Cytochrome c oxidase (CcO) reduces oxygen with electrons passed down the electron transport chain and conserves the energy by pumping protons against the electrochemical potential across the membrane. A complete mechanism including the intramolecular electron transfer to the active center, the oxygen reduction chemistry and the coupled proton pumping remains to be revealed.

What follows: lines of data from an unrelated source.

(** When the resize pipe is readable, a wait takes one signal from it, reads
    the new size, resizes the buffers and redraws nothing but a blank screen,
    and returns the resize event with that size. *)
Theorem resize_event_correct `{config} capsT C timeout w rows cols zs ss :
  idle capsT w -> s_select (T w) = SelReady false true :: ss -> e_pipe_data (X w) <> [] ->
  0 <= ttyfd (G w) -> s_winsz (T w) = inr (rows, cols) :: zs ->
  cb_wf (back (G w)) -> cb_wf (front (G w)) -> small (back (G w)) -> small (front (G w)) ->
  1 <= cb_width (back (G w)) -> 1 <= cb_height (back (G w)) ->
  1 <= cb_width (front (G w)) -> 1 <= cb_height (front (G w)) ->
  is_int (Z.max 1 (wrapu 16 cols) * Z.max 1 (wrapu 16 rows)) ->
  caps (G w) = C -> caps_full C -> room w (clear_cost C) -> s_write (T w) = [] ->
  exists w', tb_peek_event timeout w =
      (Ret (TB_OK, Some (mk_event TB_EVENT_RESIZE 0 0 0 (wrapu 16 cols) (wrapu 16 rows) 0 0)), w') /\
    resized (sized (wrapu 16 cols) (wrapu 16 rows) w) w' /\ size_of w' = (wrapu 16 cols, wrapu 16 rows) /\
    bb_bytes (g_out (G w')) = [].
Proof.
  intros Hw Hs Hd Ht Hz HB HF SB SF B1 B2 F1 F2 Hi HC Hfull Hroom Hwr.
  set (w1 := set_X (set_e_pipe_data (drop 4 (e_pipe_data (X w))) (X w))
    (set_T (set_select ss (T w)) w)).
  set (w2 := sized (wrapu 16 cols) (wrapu 16 rows) (set_T (set_winsz zs (T w1)) w1)).
  destruct (resize_cellbufs_spec C w2) as (w3 & E3 & Hres & Hbb & _ & He & _); try done.
  exists w3.
  assert (size_of w3 = (wrapu 16 cols, wrapu 16 rows)) as Hsz.
  { unfold size_of. apply (f_equal (fun g => (g_width g, g_height g))) in He. exact He. }
  split; [|split; [exact Hres|split; [exact Hsz|exact Hbb]]].
  apply (peek_stops capsT timeout w
    (TB_OK, mk_event TB_EVENT_RESIZE 0 0 0 (wrapu 16 cols) (wrapu 16 rows) 0 0) w3 Hw).
  rewrite (wait_body_select capsT event_zero w 1 false true (set_select ss (T w)) (proj2 Hw))
    by (unfold sys_select; by rewrite Hs).
  change (1 <? 0) with false. change (1 =? 0) with false. cbv iota.
  set (w0 := set_T _ w). mrun (eq_refl : ret true w0 = (Ret true, w0)). cbn [negb].
  assert (pipe_read w0 = (Ret tt, w1)) as Ep.
  { unfold pipe_read. mrun (eq_refl : gets X w0 = (Ret (X w0), w0)). change (X w0) with (X w).
    subst w1. by destruct (e_pipe_data (X w)). }
  mrun Ep.
  assert (update_term_size w1 = (Ret TB_OK, w2)) as Eu.
  { unfold update_term_size. mrun (eq_refl : glob ttyfd w1 = (Ret (ttyfd (G w)), w1)).
    rewrite (proj2 (Z.ltb_ge _ 0)) by lia.
    assert (tsys sys_winsize w1 = (Ret (0, (rows, cols)), set_T (set_winsz zs (T w1)) w1)) as Ew.
    { apply tsys_ret. unfold sys_winsize. change (s_winsz (T w1)) with (s_winsz (T w)). by rewrite Hz. }
    by mrun Ew. }
  assert ((if_err_return update_term_size (if_err_return resize_cellbufs (ret TB_OK))) w1 = (Ret TB_OK, w3)) as E.
  { unfold if_err_return at 1. mrun Eu. change (negb (TB_OK =? TB_OK)) with false. cbv iota.
    unfold if_err_return at 1. by mrun E3. }
  mrun E. change (negb (TB_OK =? TB_OK)) with false. cbv iota.
  mrun (eq_refl : gets G w3 = (Ret (G w3), w3)). unfold size_of in Hsz. injection Hsz as -> ->. done.
Qed.

Lemma resize_event_correct_witness :
  let w := waiting TB_INPUT_ESC [SelReady false true] [] [inr (2, 3)] in
  exists w', @tb_peek_event default_config (-1) w =
      (Ret (TB_OK, Some (mk_event TB_EVENT_RESIZE 0 0 0 (wrapu 16 3) (wrapu 16 2) 0 0)), w') /\
    @resized default_config (sized (wrapu 16 3) (wrapu 16 2) w) w' /\ size_of w' = (wrapu 16 3, wrapu 16 2) /\
    bb_bytes (g_out (G w')) = [].
Proof.
  intros w. apply (@resize_event_correct default_config xterm_caps (Some <$> xterm_caps) (-1) w 2 3 [] []).
  - apply waiting_idle.
  - reflexivity.
  - discriminate.
  - vm_compute. discriminate.
  - reflexivity.
  - exact demo_back_wf.
  - exact (p_front _ _ _ _ demo_presentable).
  - intros l [= <-]. repeat (apply Forall_cons; split; [vm_compute; discriminate|]). constructor.
  - intros l [= <-]. repeat (apply Forall_cons; split; [vm_compute; discriminate|]). constructor.
  - vm_compute. discriminate.
  - vm_compute. discriminate.
  - vm_compute. discriminate.
  - vm_compute. discriminate.
  - split; vm_compute; discriminate.
  - reflexivity.
  - exact xterm_caps_ok.
  - split; [exact wf_zero|]. split; [reflexivity|]. vm_compute. discriminate.
  - reflexivity.
Defined.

This thesis set out to understand the structural nature of this enzyme under various conditions with the aid of spectroscopic methods.;We found a new protein conformational change that modulates the electron redistribution among the redox centers in the reversed electron transfer initiated by photodissociating the CO molecule from the CO-bound mixed-valence C cO. This conformational change involves the transition from a high energy P1 state, under which various metable species accumulate to a significant amount, to a relaxed P2 state, which destabilizes all the metable states with one-electron in the binuclear center. As a result, the redox equilibrium is perturbed, and the electrons are redistributed.;We also studied structural changes associated with the alkaline transition in both the ferric and ferrous states of CcO and clearly observed the Schiff base formation between formyl groups of both hemes and amino acid residues of the protein with hemes remaining in the protein matrix at pH 12.0. Time resolved pH jump spectra indicate the change of the ligation state of the hemes and the relative mobility of the nearby amino acids.;With an oxygen isotope experiment, we successfully proved that the O-O bond is broken in PCO/O2, which is a structural analog of P R, the reaction intermediate remaining to be determined.;In the mutagenesis studies, two conformers (the alpha/beta form) were detected in the ferrous CO adduct and were attributed to different active site conformations including the conformational change of the macrocycle of heme a3. The equilibrium between the conformers is very sensitive to the subtle structural changes over a wide range and some of this information is translated through a heme-to-heme communication. The structural features associated with each conformer are suggested to play functional roles in the catalytic cycle, such as delicately regulating the proton pumping.